(Saved data entries)
########################################
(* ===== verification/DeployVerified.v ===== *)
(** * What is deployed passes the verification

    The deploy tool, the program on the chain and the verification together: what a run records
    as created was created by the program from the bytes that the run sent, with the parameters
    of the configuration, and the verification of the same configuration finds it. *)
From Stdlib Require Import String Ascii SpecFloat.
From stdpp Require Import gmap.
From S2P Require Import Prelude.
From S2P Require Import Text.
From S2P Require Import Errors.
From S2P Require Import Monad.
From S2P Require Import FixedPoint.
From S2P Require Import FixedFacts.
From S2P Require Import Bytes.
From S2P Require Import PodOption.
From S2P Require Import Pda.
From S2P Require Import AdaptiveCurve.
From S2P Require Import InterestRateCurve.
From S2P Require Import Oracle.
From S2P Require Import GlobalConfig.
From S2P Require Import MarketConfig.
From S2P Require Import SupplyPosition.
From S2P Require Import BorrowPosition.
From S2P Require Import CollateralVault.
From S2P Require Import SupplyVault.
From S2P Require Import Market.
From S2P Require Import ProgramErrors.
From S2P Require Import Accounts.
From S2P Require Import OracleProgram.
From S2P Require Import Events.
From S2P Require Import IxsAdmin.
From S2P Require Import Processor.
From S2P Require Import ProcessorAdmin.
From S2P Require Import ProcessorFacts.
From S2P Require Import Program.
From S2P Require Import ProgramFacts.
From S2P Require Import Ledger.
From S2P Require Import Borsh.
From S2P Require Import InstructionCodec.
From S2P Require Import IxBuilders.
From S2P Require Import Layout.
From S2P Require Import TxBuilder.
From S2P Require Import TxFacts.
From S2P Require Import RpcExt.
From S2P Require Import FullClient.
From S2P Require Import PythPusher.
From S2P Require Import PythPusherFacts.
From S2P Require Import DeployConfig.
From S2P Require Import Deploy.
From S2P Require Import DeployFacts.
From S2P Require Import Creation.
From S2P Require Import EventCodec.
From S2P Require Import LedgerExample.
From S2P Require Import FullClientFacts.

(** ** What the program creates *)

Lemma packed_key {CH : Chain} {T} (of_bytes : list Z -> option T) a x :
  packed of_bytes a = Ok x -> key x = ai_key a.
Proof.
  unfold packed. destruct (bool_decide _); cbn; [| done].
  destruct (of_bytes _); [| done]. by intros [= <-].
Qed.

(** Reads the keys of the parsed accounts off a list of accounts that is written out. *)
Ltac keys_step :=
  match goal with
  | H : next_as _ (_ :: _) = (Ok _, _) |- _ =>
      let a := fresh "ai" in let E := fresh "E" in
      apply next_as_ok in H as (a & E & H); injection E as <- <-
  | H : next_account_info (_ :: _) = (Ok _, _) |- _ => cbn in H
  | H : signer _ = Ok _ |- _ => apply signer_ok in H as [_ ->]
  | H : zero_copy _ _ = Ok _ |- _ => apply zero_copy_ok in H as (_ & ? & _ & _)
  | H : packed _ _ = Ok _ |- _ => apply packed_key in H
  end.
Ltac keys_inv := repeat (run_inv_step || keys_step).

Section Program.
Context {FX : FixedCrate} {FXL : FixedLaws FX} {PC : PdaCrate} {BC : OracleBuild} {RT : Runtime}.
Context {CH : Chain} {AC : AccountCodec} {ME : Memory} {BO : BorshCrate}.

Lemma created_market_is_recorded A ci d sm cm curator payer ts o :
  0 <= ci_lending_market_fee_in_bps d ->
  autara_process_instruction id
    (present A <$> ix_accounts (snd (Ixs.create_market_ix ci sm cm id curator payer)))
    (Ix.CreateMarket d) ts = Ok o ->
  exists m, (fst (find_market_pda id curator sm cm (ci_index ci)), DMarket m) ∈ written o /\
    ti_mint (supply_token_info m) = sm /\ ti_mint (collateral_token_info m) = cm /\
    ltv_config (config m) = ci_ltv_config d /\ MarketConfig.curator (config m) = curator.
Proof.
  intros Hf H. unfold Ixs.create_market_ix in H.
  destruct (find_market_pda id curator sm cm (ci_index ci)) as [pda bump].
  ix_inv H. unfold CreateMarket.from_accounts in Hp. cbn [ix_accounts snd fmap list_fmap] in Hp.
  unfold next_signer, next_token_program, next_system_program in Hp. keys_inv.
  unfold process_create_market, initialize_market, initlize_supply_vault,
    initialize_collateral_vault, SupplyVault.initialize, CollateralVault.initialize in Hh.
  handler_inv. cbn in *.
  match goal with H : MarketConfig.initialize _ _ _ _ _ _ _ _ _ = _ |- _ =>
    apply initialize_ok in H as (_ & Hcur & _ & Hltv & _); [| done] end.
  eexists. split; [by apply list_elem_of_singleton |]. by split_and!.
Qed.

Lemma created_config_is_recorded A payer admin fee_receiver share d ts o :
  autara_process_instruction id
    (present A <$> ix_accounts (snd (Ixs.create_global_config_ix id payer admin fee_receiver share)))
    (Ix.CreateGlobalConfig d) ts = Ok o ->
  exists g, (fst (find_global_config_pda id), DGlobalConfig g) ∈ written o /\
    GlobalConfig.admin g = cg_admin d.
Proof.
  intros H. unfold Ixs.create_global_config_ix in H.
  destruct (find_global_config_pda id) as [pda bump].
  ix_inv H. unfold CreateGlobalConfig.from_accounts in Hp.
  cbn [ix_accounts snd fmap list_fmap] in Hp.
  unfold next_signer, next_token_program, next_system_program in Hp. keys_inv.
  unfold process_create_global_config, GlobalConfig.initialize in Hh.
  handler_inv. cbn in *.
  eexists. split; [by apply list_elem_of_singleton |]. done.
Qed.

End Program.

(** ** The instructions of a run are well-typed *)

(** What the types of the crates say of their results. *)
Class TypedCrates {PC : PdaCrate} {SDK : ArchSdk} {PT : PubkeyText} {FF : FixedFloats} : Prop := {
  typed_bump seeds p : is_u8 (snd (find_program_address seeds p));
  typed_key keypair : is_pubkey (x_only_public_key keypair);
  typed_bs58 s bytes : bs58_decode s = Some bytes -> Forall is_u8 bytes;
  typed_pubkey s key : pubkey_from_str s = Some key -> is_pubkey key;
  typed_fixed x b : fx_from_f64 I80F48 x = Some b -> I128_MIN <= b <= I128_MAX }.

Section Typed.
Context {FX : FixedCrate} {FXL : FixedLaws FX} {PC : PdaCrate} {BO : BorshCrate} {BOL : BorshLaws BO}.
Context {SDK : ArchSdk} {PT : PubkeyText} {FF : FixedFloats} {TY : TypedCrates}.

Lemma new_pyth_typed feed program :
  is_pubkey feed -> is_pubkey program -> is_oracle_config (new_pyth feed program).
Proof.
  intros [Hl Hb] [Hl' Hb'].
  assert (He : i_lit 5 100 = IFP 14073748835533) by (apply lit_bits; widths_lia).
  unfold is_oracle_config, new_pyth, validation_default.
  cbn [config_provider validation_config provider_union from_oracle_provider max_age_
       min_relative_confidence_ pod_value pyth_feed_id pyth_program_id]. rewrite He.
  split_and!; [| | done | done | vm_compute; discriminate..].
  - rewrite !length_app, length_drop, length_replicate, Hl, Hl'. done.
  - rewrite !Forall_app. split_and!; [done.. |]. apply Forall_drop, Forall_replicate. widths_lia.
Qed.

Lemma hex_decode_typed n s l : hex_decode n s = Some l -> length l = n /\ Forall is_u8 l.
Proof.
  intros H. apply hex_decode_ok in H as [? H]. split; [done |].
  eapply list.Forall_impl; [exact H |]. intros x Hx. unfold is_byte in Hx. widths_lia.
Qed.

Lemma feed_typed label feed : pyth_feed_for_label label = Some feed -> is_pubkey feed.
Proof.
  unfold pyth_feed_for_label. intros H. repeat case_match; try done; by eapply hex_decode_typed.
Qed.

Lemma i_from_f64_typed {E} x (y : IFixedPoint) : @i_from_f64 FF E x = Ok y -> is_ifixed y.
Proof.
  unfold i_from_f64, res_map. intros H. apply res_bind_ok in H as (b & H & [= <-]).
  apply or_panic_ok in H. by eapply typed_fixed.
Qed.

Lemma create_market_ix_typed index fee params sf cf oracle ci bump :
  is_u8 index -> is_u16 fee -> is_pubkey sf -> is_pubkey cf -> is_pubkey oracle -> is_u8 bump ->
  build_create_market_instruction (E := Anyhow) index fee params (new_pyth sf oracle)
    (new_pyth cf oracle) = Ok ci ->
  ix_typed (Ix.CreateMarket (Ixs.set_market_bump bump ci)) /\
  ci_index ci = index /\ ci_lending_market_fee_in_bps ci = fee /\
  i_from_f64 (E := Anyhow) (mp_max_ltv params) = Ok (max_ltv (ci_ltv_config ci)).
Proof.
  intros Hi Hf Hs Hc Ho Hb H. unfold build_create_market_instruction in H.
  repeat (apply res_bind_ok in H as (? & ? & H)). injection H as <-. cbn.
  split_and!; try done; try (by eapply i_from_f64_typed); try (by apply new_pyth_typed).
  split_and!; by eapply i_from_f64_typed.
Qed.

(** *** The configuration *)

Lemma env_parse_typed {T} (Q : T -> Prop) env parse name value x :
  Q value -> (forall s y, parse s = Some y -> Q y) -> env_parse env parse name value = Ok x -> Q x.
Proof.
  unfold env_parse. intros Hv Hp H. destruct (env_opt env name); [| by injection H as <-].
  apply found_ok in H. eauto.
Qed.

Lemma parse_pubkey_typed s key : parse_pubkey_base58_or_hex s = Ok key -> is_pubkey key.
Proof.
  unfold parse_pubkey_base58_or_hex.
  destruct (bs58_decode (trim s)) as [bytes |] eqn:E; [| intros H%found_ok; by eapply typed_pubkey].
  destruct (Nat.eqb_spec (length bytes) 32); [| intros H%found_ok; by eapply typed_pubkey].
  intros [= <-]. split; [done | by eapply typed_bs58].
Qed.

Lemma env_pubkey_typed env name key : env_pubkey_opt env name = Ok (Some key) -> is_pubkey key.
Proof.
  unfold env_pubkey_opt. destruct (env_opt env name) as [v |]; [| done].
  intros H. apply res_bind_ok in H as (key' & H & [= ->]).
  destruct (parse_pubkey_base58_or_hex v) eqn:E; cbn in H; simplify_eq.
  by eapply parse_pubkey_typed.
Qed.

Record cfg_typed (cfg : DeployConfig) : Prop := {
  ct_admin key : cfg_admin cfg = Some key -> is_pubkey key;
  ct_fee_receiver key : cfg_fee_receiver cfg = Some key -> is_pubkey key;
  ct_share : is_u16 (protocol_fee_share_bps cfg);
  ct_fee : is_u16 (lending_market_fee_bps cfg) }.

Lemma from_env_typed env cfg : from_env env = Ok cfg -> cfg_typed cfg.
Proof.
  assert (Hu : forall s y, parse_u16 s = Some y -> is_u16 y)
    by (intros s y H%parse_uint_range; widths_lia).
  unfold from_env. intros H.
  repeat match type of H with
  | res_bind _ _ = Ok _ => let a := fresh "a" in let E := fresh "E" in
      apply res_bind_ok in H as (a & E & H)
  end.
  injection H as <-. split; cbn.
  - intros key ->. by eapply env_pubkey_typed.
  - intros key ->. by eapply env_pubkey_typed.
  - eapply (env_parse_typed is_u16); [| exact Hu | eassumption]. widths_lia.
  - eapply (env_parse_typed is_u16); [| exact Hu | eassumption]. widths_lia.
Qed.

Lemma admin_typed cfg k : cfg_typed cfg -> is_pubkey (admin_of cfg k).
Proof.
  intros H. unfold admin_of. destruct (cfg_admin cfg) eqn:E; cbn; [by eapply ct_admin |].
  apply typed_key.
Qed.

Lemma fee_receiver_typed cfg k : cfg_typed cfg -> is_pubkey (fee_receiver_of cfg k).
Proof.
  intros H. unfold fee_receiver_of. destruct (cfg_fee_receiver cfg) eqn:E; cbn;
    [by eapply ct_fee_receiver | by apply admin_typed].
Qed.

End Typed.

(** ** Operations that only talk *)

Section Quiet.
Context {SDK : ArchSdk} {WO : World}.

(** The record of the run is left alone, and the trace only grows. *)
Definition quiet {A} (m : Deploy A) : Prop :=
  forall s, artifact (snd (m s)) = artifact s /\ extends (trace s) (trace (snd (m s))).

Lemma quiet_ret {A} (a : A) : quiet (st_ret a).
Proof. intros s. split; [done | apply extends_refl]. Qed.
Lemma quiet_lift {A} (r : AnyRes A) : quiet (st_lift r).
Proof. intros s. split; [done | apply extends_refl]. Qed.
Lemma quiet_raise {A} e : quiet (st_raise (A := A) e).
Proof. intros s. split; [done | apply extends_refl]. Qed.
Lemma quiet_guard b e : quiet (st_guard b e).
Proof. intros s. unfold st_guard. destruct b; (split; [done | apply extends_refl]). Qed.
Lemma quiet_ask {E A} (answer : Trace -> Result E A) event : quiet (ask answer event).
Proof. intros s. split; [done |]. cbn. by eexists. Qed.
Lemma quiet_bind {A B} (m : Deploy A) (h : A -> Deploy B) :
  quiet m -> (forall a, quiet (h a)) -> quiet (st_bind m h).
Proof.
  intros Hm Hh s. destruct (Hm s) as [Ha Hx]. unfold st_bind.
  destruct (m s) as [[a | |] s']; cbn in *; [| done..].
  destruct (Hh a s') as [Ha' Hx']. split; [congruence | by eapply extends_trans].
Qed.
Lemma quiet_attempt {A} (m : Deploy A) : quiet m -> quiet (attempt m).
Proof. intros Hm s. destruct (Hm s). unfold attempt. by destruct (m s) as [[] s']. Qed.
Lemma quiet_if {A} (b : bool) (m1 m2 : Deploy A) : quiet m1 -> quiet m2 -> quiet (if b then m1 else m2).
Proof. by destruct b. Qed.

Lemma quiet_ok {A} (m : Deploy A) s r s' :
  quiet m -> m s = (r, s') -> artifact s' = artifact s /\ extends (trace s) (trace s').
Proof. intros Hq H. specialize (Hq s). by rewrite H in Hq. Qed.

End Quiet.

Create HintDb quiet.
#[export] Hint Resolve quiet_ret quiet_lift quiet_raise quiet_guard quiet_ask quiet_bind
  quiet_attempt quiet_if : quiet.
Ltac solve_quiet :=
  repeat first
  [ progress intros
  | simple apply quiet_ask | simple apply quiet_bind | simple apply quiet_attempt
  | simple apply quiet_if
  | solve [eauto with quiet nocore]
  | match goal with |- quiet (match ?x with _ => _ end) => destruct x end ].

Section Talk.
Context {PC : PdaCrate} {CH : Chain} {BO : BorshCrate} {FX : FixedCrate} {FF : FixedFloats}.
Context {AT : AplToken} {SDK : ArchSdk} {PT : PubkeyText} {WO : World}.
########################################
Taking the entries above, write out exactly the lines starting with the line containing "build_create_market_instruction (E := Anyhow)" and going on through the line containing "-> Prop) env", both included, and nothing else.

→ **Result for this exercise**
  build_create_market_instruction (E := Anyhow) index fee params (new_pyth sf oracle)
    (new_pyth cf oracle) = Ok ci ->
  ix_typed (Ix.CreateMarket (Ixs.set_market_bump bump ci)) /\
  ci_index ci = index /\ ci_lending_market_fee_in_bps ci = fee /\
  i_from_f64 (E := Anyhow) (mp_max_ltv params) = Ok (max_ltv (ci_ltv_config ci)).
Proof.
  intros Hi Hf Hs Hc Ho Hb H. unfold build_create_market_instruction in H.
  repeat (apply res_bind_ok in H as (? & ? & H)). injection H as <-. cbn.
  split_and!; try done; try (by eapply i_from_f64_typed); try (by apply new_pyth_typed).
  split_and!; by eapply i_from_f64_typed.
Qed.

(** *** The configuration *)

Lemma env_parse_typed {T} (Q : T -> Prop) env parse name value x :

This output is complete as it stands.